▸ Raw data
※

(* ===== verification/MysqlProps.v ===== *)
(** The properties of the MySQL store: the sync theorem carries over to a server that
    compares texts byte by byte, and what a server with another collation, a narrow
    count or two workers at once does. *)
From S2P Require Import Prelude GoStrings Sha256 Model Chain SyncDiff Sqlc StoreSpec SqliteStore SqliteTx SqliteSpec.
From S2P Require Import Lock SyncRemote SyncCorrect SyncProps Mysqlc MysqlStore MysqlTx MysqlSpec.
#[local] Open Scope Z_scope.

(** * Sample servers *)

Definition sample_server (eq : string → string → bool) : server :=
  mkServer eq (λ a b, negb (string_lt b a)) (λ n s, (String.length s <=? n)%nat) (λ s, len s <=? 65535)
    (λ _, 1) (λ _, 0) (λ _, 3).

(** A server whose databases have a binary default collation. *)
Definition binary_server : server := sample_server String.eqb.

(** On ASCII texts the default collation of MySQL 8, utf8mb4_0900_ai_ci, does not see case. *)
Definition default_server : server := sample_server EqualFold.

#[global] Instance binary_server_binary : BinaryServer binary_server.
Proof. split; [|done]. split; [cbn; lia..|by left|done|apply String.eqb_refl]. Qed.

(** The store is one the program can have written. *)
Definition mysql_good {srv} (s : mysqlStore srv) : Prop := mysql_ok srv (sdb s) ∧ good (db_abs (sdb s)).

Lemma mysql_sample_ok srv : mysql_ok srv sample_db.
Proof.
  split; [apply sample_db_good|..]; try apply Forall_nil; cbn; try done.
  - repeat constructor.
  - intros o Ho. by apply elem_of_nil in Ho.
Qed.

Lemma mysql_sample_good srv : mysql_good (srv := srv) (mkMysqlStore sample_db).
Proof. split; [apply mysql_sample_ok|apply sample_db_good]. Qed.

(** * Properties *)

(** C18. The second backend keeps the promise of the first: on a server that compares texts
    byte by byte, with tag names and the lease holder within their columns and the
    number of tags within 32 bits, a sync on MySQL succeeds with the effect a sync has on
    SQLite, whatever ids the server draws. *)
Theorem mysql_sync_success srv `{BinaryServer srv} LsRemote error_text range holder rd rid (s : mysqlStore srv) rem lsRefs :
  mysql_good s → a_remotes (db_abs (sdb s)) !! rid = Some rem → lease_free (db_abs (sdb s)) rid (rd_lease rd) →
  LsRemote (rm_URL rem) = Ok lsRefs → Forall ls_wf lsRefs → NoDup (ls_Name <$> lsRefs) →
  (∀ m, range m ≡ₚ map_to_list m) →
  varchar_fits srv 255 holder = true → Forall (λ n, varchar_fits srv 512 n = true) (ls_Name <$> lsRefs) →
  Z.of_nat (length lsRefs) < 2^31 →
  ∃ syncID n s' rem' prior a',
    SyncRemote LsRemote error_text range holder rd rid s =
      (Some (mkSyncResult syncID SyncOk (Z.of_nat (length lsRefs)) n (rm_ChainHeadHash rem) (rm_ChainHeadHash rem')),
       None, s') ∧
    mysql_good s' ∧ tags_of (db_abs (sdb s)) rid prior ∧
    sync_effect rid syncID (rd_tx rd) (rm_TaintAnyTagDeletion rem) prior lsRefs (db_abs (sdb s)) a' n ∧
    a_remotes a' !! rid = Some rem' ∧
    db_abs (sdb s') = mkAbs (alter (λ r, set_health r RemoteActive "" (rd_end rd) (rd_wall rd)) rid (a_remotes a'))
      (a_refs a') (a_obs a') (a_events a') (a_syncs a') (delete rid (a_leases (db_abs (sdb s)))).
Proof.
  intros [Hok Hgood] Hrem Hfree Hls Hwf Hnd Hrange Hholder Hnames Hcount.
  destruct (SyncRemote_run LsRemote error_text range holder rd rid s rem lsRefs)
    as (syncID & n & s' & rem' & prior & a' & Hrun & Hok' & Hgood' & Hprior & Heff & Hrem' & Habs); try done.
  { split; [exact Hnames|]. cbn. unfold int32_ok. lia. }
  exists syncID, n, s', rem', prior, a'. by split_and!.
Qed.

Lemma mysql_sync_success_witness :
  ∃ res s', SyncRemote (λ _, Ok (listing oid_a)) no_text map_to_list "w" (sample_readings 5) 1
      (mkMysqlStore sample_db : mysqlStore binary_server) = (Some res, None, s') ∧ sr_TagsSeen res = 1.
Proof.
  destruct (mysql_sync_success binary_server (λ _, Ok (listing oid_a)) no_text map_to_list "w" (sample_readings 5) 1
    (mkMysqlStore sample_db) sample_remote (listing oid_a)) as (syncID & n & s' & rem' & prior & a' & Hrun & _).
  - apply mysql_sample_good.
  - vm_compute. reflexivity.
  - intros l Hl. vm_compute in Hl. discriminate Hl.
  - reflexivity.
  - apply listing_wf, oid_a_wf.
  - apply listing_wf, oid_a_wf.
  - reflexivity.
  - reflexivity.
  - repeat constructor.
  - vm_compute. reflexivity.
  - eexists _, s'. split; [exact Hrun|reflexivity].
Defined.

(** A tag, the same tag moved, then a second tag whose name differs in case only.  Git
    lists in byte order, upper case first. *)
Definition laundering : list (list LsRemoteRef) :=
  [[mkLsRef "V1" oid_a zeroOID false]; [mkLsRef "V1" oid_b zeroOID false];
   [mkLsRef "V1" oid_b zeroOID false; mkLsRef "v1" oid_b zeroOID false]].

(** The tables after syncing the listings one after the other. *)
Definition synced_mysql (srv : server) (listings : list (list LsRemoteRef)) : db :=
  (foldl (λ '(t, d) l, (t + 400000000000,
     sdb (SyncRemote (T := mysqlTx srv) (λ _, Ok l) no_text map_to_list "w" (sample_readings t) 1 (mkMysqlStore d)).2))
   (5, sample_db) listings).2.
Definition synced_sqlite (listings : list (list LsRemoteRef)) : db :=
  (foldl (λ '(t, d) l, (t + 400000000000, synced l t d)) (5, sample_db) listings).2.

Definition taint_of (d : db) (name : string) : option bool := rf_Tainted <$> a_refs (db_abs d) !! (1, name).

(** On the default collation of MySQL 8 a taint can be laundered: names that differ in
    case share a row, so once a moved tag is tainted, a new tag of the same name in
    another case, listed after it, is written over it as freshly created and the row is
    clean again.  SQLite, and MySQL with a binary collation, keep the taint. *)
Theorem mysql_taint_laundered :
  (taint_of (synced_mysql default_server (take 2 laundering)) "V1" = Some true ∧
   taint_of (synced_mysql default_server laundering) "V1" = Some false) ∧
  taint_of (synced_mysql binary_server laundering) "V1" = Some true ∧
  taint_of (synced_sqlite laundering) "V1" = Some true.
Proof. vm_compute. done. Qed.

(** On the same collation a tag that never moved gets a taint event: two tags whose
    names differ in case, synced twice without any change, leave a recorded move
    between their ids. *)
Theorem mysql_case_false_event :
  let l := [mkLsRef "V1" oid_a zeroOID false; mkLsRef "v1" oid_b zeroOID false] in
  (λ e, (te_Reason e, te_FromOID e, te_ToOID e)) <$> a_events (db_abs (synced_mysql default_server [l; l])) =
    [(TaintTagOIDChanged, oid_b, oid_a)] ∧
  a_events (db_abs (synced_mysql binary_server [l; l])) = [] ∧ a_events (db_abs (synced_sqlite [l; l])) = [].
Proof. vm_compute. done. Qed.

Lemma fmap_typed_remotes srv d l :
  mysql_ok srv d → (∀ r, r ∈ l → r ∈ t_remotes d) →
  map remoteFromMySQLRow (scan_remote <$> l) = map remoteFromRow l ∧
  ∀ n, foldl (λ next r, if next <? qr_ID r then qr_ID r else next) n (scan_remote <$> l) =
       foldl (λ next r, if next <? rr_ID r then rr_ID r else next) n l.
Proof.
  intros Hok. pose proof (mok_remotes _ _ Hok) as Ht. rewrite Forall_forall in Ht.
  induction l as [|r l IH]; intros Hl; [done|]. destruct IH as [IH1 IH2]; [intros x Hx; apply Hl; by right|].
  split; [|intros n; apply IH2]. cbn. rewrite typed_remote_read by (apply Ht, Hl; left). f_equal. exact IH1.
Qed.

Lemma elem_of_page {A} (key : A → Z) (c : A → bool) n l r :
  r ∈ take n (ORDER_BY key (List.filter c l)) → r ∈ l.
Proof.
  intros (i & Hi & _)%elem_of_take. apply list_elem_of_lookup_2 in Hi. rewrite ORDER_BY_Permutation in Hi.
  apply list_elem_of_In, filter_In in Hi as [Hi _]. by apply list_elem_of_In.
Qed.

Lemma select_limit_eq {A} limit (f : db → list A) d :
  select_limit limit f d = if 0 <=? limit then Ok (take (Z.to_nat limit) (f d), d) else Err WrongArguments.
Proof. unfold select_limit, mbind, SE_bind, Mysqlc.require. by destruct (0 <=? limit). Qed.

(** The page size on MySQL is a 32-bit number: below 2^31 the page of remotes and its
    cursor are those of SQLite; from there to 2^32 the query is refused, and at 2^32 the
    page is empty.  (The handlers ask for at most 1000.) *)
Theorem mysql_page_bounds srv limit cursor d :
  mysql_ok srv d →
  (limit < 2^31 → MysqlStore.ListRemotes limit cursor d = SqliteStore.ListRemotes limit cursor d) ∧
  (2^31 ≤ limit < 2^32 → MysqlStore.ListRemotes limit cursor d = Err ErrSQL) ∧
  (limit = 2^32 → MysqlStore.ListRemotes limit cursor d = Ok (([], 0), d)).
Proof.
  intros Hok. unfold MysqlStore.ListRemotes, SqliteStore.ListRemotes, Mysqlc.ListRemotes, Sqlc.ListRemotes, gets.
  unfold mbind, SE_bind, run_mq, run_with. split_and!.
  - intros Hlt. set (n := if limit <=? 0 then 100 else limit).
    assert (0 < n ∧ int32 n = n) as [Hn ->].
    { unfold n. destruct (Z.leb_spec limit 0); [done|]. split; [lia|]. apply int32_id. unfold int32_ok. lia. }
    rewrite select_limit_eq. assert (0 <=? n = true) as -> by lia. unfold LIMIT. assert (n <? 0 = false) as -> by lia.
    rewrite <- fmap_take.
    destruct (fmap_typed_remotes srv d (take (Z.to_nat n) (ORDER_BY rr_ID (List.filter (λ r, cursor <? rr_ID r) (t_remotes d)))) Hok) as [H1 H2];
      [intros r; apply elem_of_page|]. unfold mret, SE_ret. by rewrite H1, H2.
  - intros Hlt. assert (limit <=? 0 = false) as -> by lia. rewrite select_limit_eq.
    assert (int32 limit < 0) as Hneg by (unfold int32; rewrite <- (Z_mod_plus_full _ (-1)), Z.mod_small; lia).
    by assert (0 <=? int32 limit = false) as -> by lia.
  - intros ->. rewrite select_limit_eq. reflexivity.
Qed.

Lemma mysql_page_bounds_witness :
  MysqlStore.ListRemotes 1000 0 sample_db = SqliteStore.ListRemotes 1000 0 sample_db ∧
  MysqlStore.ListRemotes (2^31) 0 sample_db = Err ErrSQL ∧ MysqlStore.ListRemotes (2^32) 0 sample_db = Ok (([], 0), sample_db).
Proof.
  split; [|split].
  - apply (mysql_page_bounds binary_server 1000 0 sample_db); [apply mysql_sample_ok|lia].
  - apply (mysql_page_bounds binary_server (2^31) 0 sample_db); [apply mysql_sample_ok|lia].
  - apply (mysql_page_bounds binary_server (2^32) 0 sample_db); [apply mysql_sample_ok|lia].
Defined.

(** An active remote. *)
Definition pollable (r : RemoteRow) : bool := String.eqb (rr_Status r) "active" && is_null (rr_RemovedAtNs r).

(** The query for due remotes on MySQL: while the next due time of every active remote
    is a 64-bit number it returns the remotes SQLite would; one active remote
    whose last success plus interval passes 2^63 makes it fail for all of them, at any
    time and batch size.  (The interval a client may set has a floor and no ceiling.) *)
Theorem mysql_due_bounds srv `{BinaryServer srv} now limit d :
  mysql_ok srv d → 0 ≤ limit < 2^31 →
  ((∀ r, r ∈ t_remotes d → pollable r = true → int64_ok (next_due r)) →
   MysqlStore.SelectDueRemotes srv now limit d = SqliteStore.SelectDueRemotes now limit d) ∧
  (∀ r, r ∈ t_remotes d → pollable r = true → ¬ int64_ok (next_due r) →
   MysqlStore.SelectDueRemotes srv now limit d = Err ErrSQL).
Proof.
  intros Hok Hlim. unfold MysqlStore.SelectDueRemotes, SqliteStore.SelectDueRemotes, Mysqlc.SelectDueRemotes, Sqlc.SelectDueRemotes, gets.
  unfold mbind, SE_bind, run_mq, run_with, get_state, Mysqlc.require. rewrite int32_id by (unfold int32_ok; lia).
  assert (0 <=? limit = true) as -> by lia.
  assert (∀ l, List.filter (λ r, coll_eq srv (rr_Status r) "active" && is_null (rr_RemovedAtNs r)) l = List.filter pollable l) as ->
    by (intros l; apply filter_ext; intros r; by rewrite binary_eq).
  assert (∀ r, in_bigint (next_due r) = true ↔ int64_ok (next_due r)) as Hbig
    by (intros r; unfold in_bigint, int64_ok; rewrite andb_true_iff, Z.leb_le, Z.ltb_lt; tauto).
  split.
  - intros Hall. assert (forallb (λ r, in_bigint (next_due r)) (List.filter pollable (t_remotes d)) = true) as ->.
    { apply forallb_forall. intros r [Hr Hp]%filter_In. apply Hbig, Hall; [by apply list_elem_of_In|done]. }
    assert (List.filter (λ r, next_due r <? now) (List.filter pollable (t_remotes d)) =
      List.filter (λ r, String.eqb (rr_Status r) "active" && is_null (rr_RemovedAtNs r) && (next_due r <? now)) (t_remotes d)) as ->.
    { clear. induction (t_remotes d) as [|r l IH]; [done|]. cbn. change (pollable r) with (String.eqb (rr_Status r) "active" && is_null (rr_RemovedAtNs r)).
      rewrite <- IH. destruct (_ && _); cbn; [|done]. by destruct (next_due r <? now). }
    unfold LIMIT. assert (limit <? 0 = false) as -> by lia. unfold mret, SE_ret.
    by edestruct (fmap_typed_remotes srv d) as [-> _]; [done|intros r; apply elem_of_page|].
  - intros r Hr Hp Hbad. destruct (forallb _ _) eqn:E; [|done]. exfalso. apply Hbad, Hbig. rewrite forallb_forall in E.
    apply E, filter_In. split; [by apply list_elem_of_In|done].
Qed.

(** The sample remote, polled once, with the longest interval a client can ask for. *)
Definition slow_remote : Remote :=
  mkRemote 1 "https://h/r.git" "https://h/r" TransportHTTPS (2^63 - 1) 0 true None RemoteActive 5 "" 0 genesis_head 0 None 1 1.
Definition slow_db : db := with_remotes (mkDb [] [] [] [] [] [] 1 0 0 0 0) [remote_row slow_remote 1].

Lemma slow_db_ok srv : mysql_ok srv slow_db.
Proof.
  split; [split; cbn; repeat constructor; try done; by intros ?%elem_of_nil|..]; try apply Forall_nil; cbn; try done; [by repeat constructor|].
  by intros o ?%elem_of_nil.
Qed.

Lemma mysql_due_bounds_witness :
  MysqlStore.SelectDueRemotes binary_server 1700000000000000000 4 slow_db = Err ErrSQL ∧
  MysqlStore.SelectDueRemotes binary_server 1700000000000000000 4 sample_db = SqliteStore.SelectDueRemotes 1700000000000000000 4 sample_db.
Proof.
  split.
  - apply (mysql_due_bounds binary_server _ 4 slow_db (slow_db_ok _) ltac:(lia)) with (r := remote_row slow_remote 1); [left|reflexivity|].
    intros [_ Hlt]. vm_compute in Hlt. discriminate Hlt.
  - apply (mysql_due_bounds binary_server _ 4 sample_db (mysql_sample_ok _) ltac:(lia)).
    intros r ->%list_elem_of_singleton _. split; vm_compute; [discriminate|reflexivity].
Defined.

※

▸ Problem statement
In the listing above, locate the line containing "number of tags" and the line containing "LsRemote (rm_URL rem)", then transcribe both and every line between them verbatim.

▸ Solution for this task
    number of tags within 32 bits, a sync on MySQL succeeds with the effect a sync has on
    SQLite, whatever ids the server draws. *)
Theorem mysql_sync_success srv `{BinaryServer srv} LsRemote error_text range holder rd rid (s : mysqlStore srv) rem lsRefs :
  mysql_good s → a_remotes (db_abs (sdb s)) !! rid = Some rem → lease_free (db_abs (sdb s)) rid (rd_lease rd) →
  LsRemote (rm_URL rem) = Ok lsRefs → Forall ls_wf lsRefs → NoDup (ls_Name <$> lsRefs) →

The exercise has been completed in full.